I addition to the normal brutal tactics of smashing anyone who go in his way (which some might argue were a legitimate means to an end), Stalin took a special delight in confusing those close to him by sending his favourites off for torture, or by holding grand funerals for people whose murder he himself had arranged. He commissioned a sycophantic biography and then had its author murdered. Many of his top murderers and torturers ended up on the receiving end of the treatment they had meted out. This way, nobody knew where they stood. The book makes it clear that Stalin's aim was absolute power for himself, not any kind of communist dream. The peasants were not producing enough food for the cities, so the answer was to torture and starve the peasants.
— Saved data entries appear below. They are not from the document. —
Lemma zoom_follows_truthiness_witness :
  run_stages all_assets full_config 1920 1080 sample_video sample_srt = Ok full_state /\
  ("[zoomed]" ∈ map out_label (filter_complex_parts full_state) <->
   py_truthy (dict_get full_config "zoom_effect") = true).
Proof.
  assert (run_stages all_assets full_config 1920 1080 sample_video sample_srt
          = Ok full_state) as Hr by (vm_compute; reflexivity).
  split; [exact Hr |].
  exact (proj1 zoom_follows_truthiness all_assets full_config 1920 1080
           sample_video sample_srt full_state Hr).
Defined.

(** * Further properties of the compiler and of its callers *)

(** X1.  For landscape metadata in the exact range the crop window lies
    inside the frame: the crop width is the largest integer with
    [16 * width <= 9 * height] (never more than the height, at least 1 from
    height 2 on), the offset is not negative, offset plus width does not
    pass the right edge, and the two margins differ by at most one. *)
Theorem crop_window_inside_frame config w h st :
  dict_get config "crop_mode" = PStr "center_crop" ->
  0 <= h -> h < w -> w < 2 ^ 52 -> h < 2 ^ 49 ->
  exists target_width offset_x,
    crop_stage config w h st
    = Ok (emit (crop_filter (current_v_stream st) target_width h offset_x) "[cropped]" st) /\
    16 * target_width <= 9 * h < 16 * (target_width + 1) /\
    0 <= target_width <= h /\
    (2 <= h -> 1 <= target_width) /\
    0 <= offset_x /\
    offset_x + target_width <= w /\
    0 <= (w - target_width - offset_x) - offset_x <= 1.
Proof.
  intros Hc Hh Hlt Hw Hh49.
  assert (crop_applies config w h = true) as Ha.
  { unfold crop_applies. rewrite Hc. simpl. by apply Z.ltb_lt. }
  exists (9 * h / 16), ((w - 9 * h / 16) / 2).
  split.
  { rewrite (crop_stage_exact _ _ _ _ Ha) by lia.
    rewrite Z.quot_div_nonneg by lia.
    assert (9 * h / 16 <= h) by (apply Z.div_le_upper_bound; lia).
    by rewrite (Z.quot_div_nonneg (w - _)) by lia. }
  pose proof (Z.div_mod (9 * h) 16 ltac:(lia)) as Hd.
  pose proof (Z.mod_pos_bound (9 * h) 16 ltac:(lia)) as Hm.
  pose proof (Z.div_mod (w - 9 * h / 16) 2 ltac:(lia)) as Hd2.
  pose proof (Z.mod_pos_bound (w - 9 * h / 16) 2 ltac:(lia)) as Hm2.
  repeat split; lia.
Qed.

Lemma crop_window_inside_frame_witness :
  dict_get full_config "crop_mode" = PStr "center_crop" /\
  0 <= 1080 /\ 1080 < 1920 /\ 1920 < 2 ^ 52 /\ 1080 < 2 ^ 49 /\
  exists target_width offset_x,
    crop_stage full_config 1920 1080 (initial_state sample_video)
    = Ok (emit (crop_filter "[0:v]" target_width 1080 offset_x) "[cropped]"
            (initial_state sample_video)) /\
    16 * target_width <= 9 * 1080 < 16 * (target_width + 1) /\
    0 <= target_width <= 1080 /\
    (2 <= 1080 -> 1 <= target_width) /\
    0 <= offset_x /\
    offset_x + target_width <= 1920 /\
    0 <= (1920 - target_width - offset_x) - offset_x <= 1.
Proof.
  split; [reflexivity |]. split; [lia |]. split; [lia |].
  split; [reflexivity |]. split; [reflexivity |].
  exact (crop_window_inside_frame full_config 1920 1080 (initial_state sample_video)
           eq_refl ltac:(lia) ltac:(lia) eq_refl eq_refl).
Defined.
They still did not produce enough, so the answer was more of the same. Entire nations were sent into slave camps or internal exile (often without even a change of clothing) with no apparent purpose other than to terrify everyone. Even the president of the USSR had to stand by while his wife was tortured and imprisoned. People arrested more or less at random were tortured for months until they "betrayed" the names of totally innocent friends, who would be imprisoned and tortured in their turn. Thus the farms, universities, military etc. lost millions of people, to no apparent end except Stalin's power.

Aside from the relentless horror of Stalin's regime, which gets a lot less popular attention than Hitler's very different brutality, Rayfield does us a favour with staggering amounts of detail.